J’ai beaucoup déambulé, là-bas. Dans les rues, bien entendu, mais aussi en pensée. Ce fut un voyage beaucoup plus méditatif et paradoxalement plus sédentaire que celui dont il était question l’an dernier. Et je rencontre aujourd’hui la même difficulté, à un plus fort degré, que celle que je dois constamment combattre après quelques heures de déambulation chez moi, à Montréal. Déambuler en lieu familier n’est pas plus difficile que de le faire en lieu inconnu : le voyage c’est aussi du tourisme, parfois l’évidence même. Ce qui est ardu, c’est d’en rendre compte. Écrire après la déambulation : éviter d’énumérer les monuments, d’écrire des phrases qui font l’effet d’une carte postale. Écrire non pas les lieux, mais le mouvement. Écrire le voyage, au sens physique, ou voyager en écriture, sans faire de mauvais jeux de mots. À partir de l’expérience, déambuler dans l’écriture.
 
Écrire/photographier le mouvement de mon corps d’un lieu à l’autre, le mouvement de mes yeux à partir du ciel vers le lieu, le mouvement de mon souffle qui se tend vers l’horizon.
       

J’ai pris le train. C’est là que le mouvement est le plus clair, contrairement à l’avion qui impose un mensonge : six heures pour se rendre de Montréal à Paris. L’avion nous fait parler en termes de temps. Le train, en termes de distance. Sans doute puisque nous la voyons. Le paysage défile sous nos yeux, nous laissant à peine le temps, justement, de voir. Un simple flou s’impose à soi et on n’arrive que furtivement à définir les ruines, les arbres, les rivières ou les habitants qui ne font que passer. Notre regard se porte, parce qu’il ne peut pas se poser.
  


À défaut, c’est la fenêtre qu’on regarde : le reflet des passagers, mon propre reflet laissant deviner mes yeux qui ne savent plus où donner de la tête et qui abdiquent en s’arrêtant tout en faisant découvrir au-delà des reflets le mouvement du train qui se dévoile dans la plus grande simplicité : formes, couleurs, lumière.

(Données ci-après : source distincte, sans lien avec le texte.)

Definition pick_super (head : bytes) (object_len : Z) : result Super :=
  if object_len <? SUPER then Err "file too short to hold a superblock"
  else
    match get_range head 0 SUPER_BYTES, get_range head SB_SLOT (SB_SLOT + SUPER_BYTES) with
    | Some a, Some b =>
        match newer (super_decode a) (super_decode b) with
        | None => Err "no valid supdb checkpoint"
        | Some sb =>
            if object_len <? sb_high_water sb then Err "the superblock describes more bytes than the object holds: it is truncated"
            else if negb (sb_key_stored sb =? sb_key_uncompressed sb) || negb (sb_blk_stored sb =? sb_blk_uncompressed sb)
            then Err "this file's index sections are compressed"
            else Ok sb
        end
    | _, _ => Err "short"
    end.

Definition log_probe_range (sb : Super) : option (Z * Z) :=
  if 4 <=? sb_log_len sb then Some (sb_log_off sb, 4) else None.

Definition open_probe : Z := SUPER.

(** ** Ranges *)

Definition range_le (a b : Z * Z) : Prop := fst a < fst b \/ fst a = fst b /\ snd a <= snd b.
#[export] Instance range_le_dec a b : Decision (range_le a b).
Proof. unfold range_le. solve_decision. Defined.

(** The merge's loop; [out] is what it kept, the last first. *)
Definition merge_step (out : list (Z * Z)) (r : Z * Z) : option (list (Z * Z)) :=
  match out with
  | [] => Some [r]
  | (o, l) :: out' =>
      en ← cadd o l;
      if fst r <=? en then
        en' ← cadd (fst r) (snd r);
        Some ((o, Z.max en' en - o) :: out')
      else Some (r :: out)
  end.

Definition merge_ranges (v : list (Z * Z)) : option (list (Z * Z)) :=
  out ← ofold merge_step (merge_sort range_le (List.filter (fun r => 0 <? snd r) v)) [];
  Some (rev out).

Definition open_ranges (head : bytes) (object_len : Z) : option (result (list (Z * Z))) :=
  match pick_super head object_len with
  | Err e => Some (Err e)
  | Ok sb =>
      let v := [(0, open_probe); (sb_key_off sb, sb_key_stored sb); (sb_blk_off sb, sb_blk_stored sb)] in
      let v := match log_probe_range sb with Some r => v ++ [r] | None => v end in
      v ← merge_ranges v; Some (Ok v)
  end.

(** A byte source ([Bytes]): its length, and the bytes of a range or none
    where the read fails. Whether a range is lent or copied does not change
    its bytes. *)
Record Source := mkSource { src_len : Z; src_read : Z -> Z -> option bytes }.

(** A source whose object is at hand. *)
Definition bytes_source (b : bytes) : Source := mkSource (Zlen b) (fun off len => get_range b off (off + len)).

Definition read_at (src : Source) (off len : Z) : result bytes := ok_or (src_read src off len) "short".

(** What both opens check before either reads a section. *)
Definition open_head (src : Source) : result Super :=
  if src_len src <? SUPER then Err "file too short to hold a superblock"
  else
    let* head := read_at src 0 open_probe in
    let* sb := pick_super head (src_len src) in
    match log_probe_range sb with
    | None => Ok sb
    | Some (off, len) =>
        let* word := read_at src off len in
        if beqb word (zeros 4) then Ok sb
        else Err "this store's redo log holds records newer than its index"
    end.

(** ** The extension *)

Definition SX_OFF : Z := 1024.
Definition SX_MAGIC : Z := 0x5355504442535831.
Definition SX_WORDS : Z := 20.
Definition SX_BYTES : Z := SX_WORDS * 8 + HEADER + 8.

Record SuperExt := mkSuperExt {
  sx_fence : Z * Z;
  sx_dir : Z * Z;
  sx_hash : Z * Z;
  sx_row : Z * Z;
  sx_table_copy : option (Z * Z);
  sx_fence_copy : option (Z * Z * Z);
  sx_row_copy : option Z;
  sx_dir_copy : option (Z * Z);
  sx_payload : option Z;
  sx_header : bytes
}.

Definition sx_words (x : SuperExt) (generation : Z) : list Z :=
  let tc := default (0, 0) (sx_table_copy x) in
  let fc := default (0, 0, 0) (sx_fence_copy x) in
  [SX_MAGIC; generation; fst (sx_fence x); snd (sx_fence x); fst (sx_dir x); snd (sx_dir x);
   fst (sx_hash x); snd (sx_hash x); fst (sx_row x); snd (sx_row x); fst tc; snd tc; fst (fst fc); snd (fst fc); snd fc;
   default 0 (sx_row_copy x); default 0 (fst <$> sx_dir_copy x); default 0 (snd <$> sx_dir_copy x);
   default 0 (sx_payload x); 0].

Definition encode_super_ext (x : SuperExt) (generation : Z) : bytes :=
  let out := concat (map le64 (sx_words x generation)) ++ sx_header x in
  out ++ le64 (fnv64 out).

Definition some_if {A} (c : bool) (a : A) : option A := if c then Some a else None.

Écrire/photographier la déambulation ou le voyage, au final, c’est simple. Lignes, formes, lumière. Quelques éléments placés ici et là, dénués de sens, libérés du cadre, libérés de nom, de lieu, d’histoire. Tout devient déshabité, tout devient nu. Aucune appartenance, aucune identification : il n’y a que le passage. C’est cela qui s’écrit, c’est cela qui se photographie. C’est cela qui est cruellement impossible à dire, au retour du voyage.

Je comprends mon deuil au retour de ce voyage comme un autre chemin à parcourir : continuer à bouger, simplement, à l’image de tous les mouvements de mon corps et de ma pensée, que ce soit ici ou là-bas. Un grand deuil pour un grand voyage, comme tous les petits deuils après toutes les petites déambulations.